I want to speak honestly about the IVF industry, because this matters deeply to me. To me, IVF is not a medical miracle or a hopeful option. It has become a business built on desperation, fear, and money. Human life is created, frozen, selected, discarded, and destroyed as if it were a product. This is not healing. This is control.

I cannot accept a system where embryos are treated as “extra,” “failed,” or “unused.” Those are not materials. They are lives. Mistakes happen. Wrong sperm or eggs are used. Babies are treated like lab results. And yet, no one takes real responsibility. Everything is hidden behind contracts, money, and nice marketing words.

The cost is also disturbing. Families are pushed to spend huge amounts of money, sometimes their life savings, for something that is never guaranteed. At the same time, we are sold fake hope, fake food, fake health products, and endless treatments. Society makes people sick, stressed, and infertile — and then sells IVF as the solution. It feels like being trapped in a cruel money system.

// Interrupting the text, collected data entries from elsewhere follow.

(** * The PIR workflow: a shallow embedding of the repository layer, the
      store slices, the permission predicates and status-change handler of
      [PIRDetail], and the notification trigger, with the properties of the
      specification.

    JavaScript objects (Firestore documents, the objects the repositories
    build, the entries of the zustand store) are finite maps from field names
    to values.  The asynchronous code is written in a small state-and-exception
    monad over a [World] that holds the Firestore database, the blob store,
    the console, the zustand store, the component state, and the way the
    external collaborators answer; an exception keeps the state reached when
    it is thrown, as in JavaScript.

    Modelling decisions:
    - objects are flat: a value is a string, a number, a boolean, a date, a
      timestamp, an array of strings, [null], [undefined] or a Firestore
      sentinel;
    - Firestore fails only where its contract says so (an update of a missing
      document, a field holding [undefined]); the blob store and the mail
      transport fail as the field [fault] of the world decides, so a statement
      about every world is a statement about every behaviour of theirs;
    - [addDoc] picks an id that is free in the collection;
    - server time and client time are fields of the world and do not advance
      during an operation;
    - [String.prototype.toLowerCase] belongs to the JavaScript engine and is
      a parameter of the code that calls it: a statement about that code holds
      for whatever function it is.  Where a statement relates it to letters,
      the one assumption is [folds_ascii]: on a string of ASCII characters it
      folds [A] to [Z] and changes nothing else;
    - an e-mail is represented by its recipients and its subject;
    - the [useState] cells of [PIRForm] are a record, and a call of
      [navigate] is recorded in it;
    - how the identity provider answers [updateProfile] is an argument of
      [updateUserProfile];
    - [maxItems] of [PIRList] is an integer;
    - of [getAttachmentsByIds] the loop that cuts the ids into batches is
      modelled, the queries over the batches are not. *)

From Stdlib Require Import ZArith String Ascii List.
From stdpp Require Import gmap strings stringmap list fin_maps sorting.
(** * ran-simulator: a shallow embedding of the topology generator, the UE
    store, the RRC driver, the KPM / MHO service models and the names of the
    E2 manager, with the properties of the specification proved (or refuted)
    against it, and further properties (X1, X2, ...) that the code shows.

    Part I holds the embedding, package by package and under the names of the
    Go sources.  Part II holds the theorems. *)

From Stdlib Require Import ZArith Lia Ascii.
From Stdlib Require Strings.Byte.
From Stdlib Require Import Floats.PrimFloat Floats.FloatOps Floats.SpecFloat.
From stdpp Require Import base option list gmap strings pretty.

Open Scope Z_scope.

(* ===================================================================== *)
(** * Part I: the embedding                                               *)
(* ===================================================================== *)

(** ** The Go runtime: panics, conversions, map iteration *)
Module go.

(** The run-time panics the modelled code can raise. *)
Inductive panic :=
| IndexOutOfRange (index length : Z)
| IntegerDivideByZero
| NilDereference
| Explicit (msg : string).

(** A Go call either returns a value or unwinds with a panic. *)
Inductive result (A : Type) : Type :=
| Returned (a : A)
| Panicked (p : panic).
Arguments Returned {A} a.
Arguments Panicked {A} p.

#[export] Instance result_ret : MRet result := @Returned.
#[export] Instance result_bind : MBind result :=
  λ A B f r, match r with Returned a => f a | Panicked p => Panicked p end.
(** ** The start command and the registry *)

Lemma start_not_in_voice (ctx : SlashContext) (w : World) :
  author_voice ctx = None \/ author_voice ctx = Some None ->
  start_recording ctx w = (Ok tt, record (EvSend MSG_NOT_IN_VOICE true) w).
Proof. intros [H | H]; unfold start_recording; rewrite H; reflexivity. Qed.

Lemma start_already_recording (ctx : SlashContext) (w : World) channel vs :
  author_voice ctx = Some (Some channel) ->
  active_recordings w !! guild_id ctx = Some vs ->
  start_recording ctx w = (Ok tt, record (EvSend MSG_ALREADY_RECORDING true) w).
Proof.
  intros H Hreg. unfold start_recording. rewrite H.
  unfold bind at 1. unfold gets at 1. unfold VoiceStateManager.get.
  rewrite Hreg. reflexivity.
Qed.

Lemma start_keeps_registered (ctx : SlashContext) (w : World) :
  is_Some (active_recordings w !! guild_id ctx) ->
  active_recordings (snd (start_recording ctx w)) = active_recordings w.
Proof.
  intros [vs Hreg].
  destruct (author_voice ctx) as [[channel|]|] eqn:Hv.
  - now rewrite (start_already_recording ctx w channel vs Hv Hreg).
  - rewrite start_not_in_voice; auto.
  - rewrite start_not_in_voice; auto.
Qed.

(** C8, as the code has it.  [start_recording] first checks that the
    requester is in a voice channel and answers [MSG_NOT_IN_VOICE] if not,
    whatever the registry holds; only for a requester in a voice channel
    does a registered session give [MSG_ALREADY_RECORDING].  Neither reply
    changes anything else. *)
Theorem start_checks_voice_first (ctx : SlashContext) (w : World) :
  (author_voice ctx = None \/ author_voice ctx = Some None ->
   start_recording ctx w = (Ok tt, record (EvSend MSG_NOT_IN_VOICE true) w)) /\
  (forall channel vs,
     author_voice ctx = Some (Some channel) ->
     active_recordings w !! guild_id ctx = Some vs ->
     start_recording ctx w = (Ok tt, record (EvSend MSG_ALREADY_RECORDING true) w)).
Proof.
  split.
  - apply start_not_in_voice.
  - intros channel vs. apply start_already_recording.
Qed.

(** C9, as the code has it.  [VoiceStateManager.add] makes no check: it
    stores the voice state under the guild, replacing what was there, and
    leaves the other guilds alone.  One session per guild rests on the
    caller: [start_recording] leaves the registry as it is when the guild
    already has a session. *)
Theorem add_overwrites
    (guild : N) (vs : VoiceState) (active : gmap N VoiceState)
    (ctx : SlashContext) (w : World) :
  VoiceStateManager.get guild (VoiceStateManager.add guild vs active) = Some vs /\
  (forall other, other <> guild ->
     VoiceStateManager.get other (VoiceStateManager.add guild vs active)
     = VoiceStateManager.get other active) /\
  (is_Some (VoiceStateManager.get (guild_id ctx) (active_recordings w)) ->
   active_recordings (snd (start_recording ctx w)) = active_recordings w).
Proof.
  unfold VoiceStateManager.get, VoiceStateManager.add. split; [|split].
  - apply lookup_insert_eq.
  - intros other Hne. now apply lookup_insert_ne.
  - apply start_keeps_registered.
Qed.

(** ** Consent responses *)


Lemma consent_response_unparsed ctx w :
  (forall prefix action user n,
     split_on "_" (custom_id ctx) = [prefix; action; user] -> py_int user <> Some n) ->
  handle_consent_response ctx w = (Raise ValueError, w).
Proof.
  intros H. unfold handle_consent_response.
  destruct (split_on "_" (custom_id ctx)) as [|a [|b [|c [|d l]]]]; try reflexivity.
  destruct (py_int c) as [n|] eqn:E; [|reflexivity].
  now destruct (H a b c n eq_refl).
Qed.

To me..., IVF is not a “choice.” It is morally wrong, against the Bible, and against God. Life is a gift from God, not something humans should manufacture, trade, or destroy. Love, marriage, and family were never meant to be handled this way.

My prayer is simple. I hope my husband and I can walk this journey without arguments, with love, trust and understanding. I pray that God makes us truly one flesh, strengthens our bond, and gives us faith and patience.

We will try all the natural ways we can, and then place everything in God’s hands. Whatever His plan is, we trust Him.

January was quiet, unexpected, and reflective.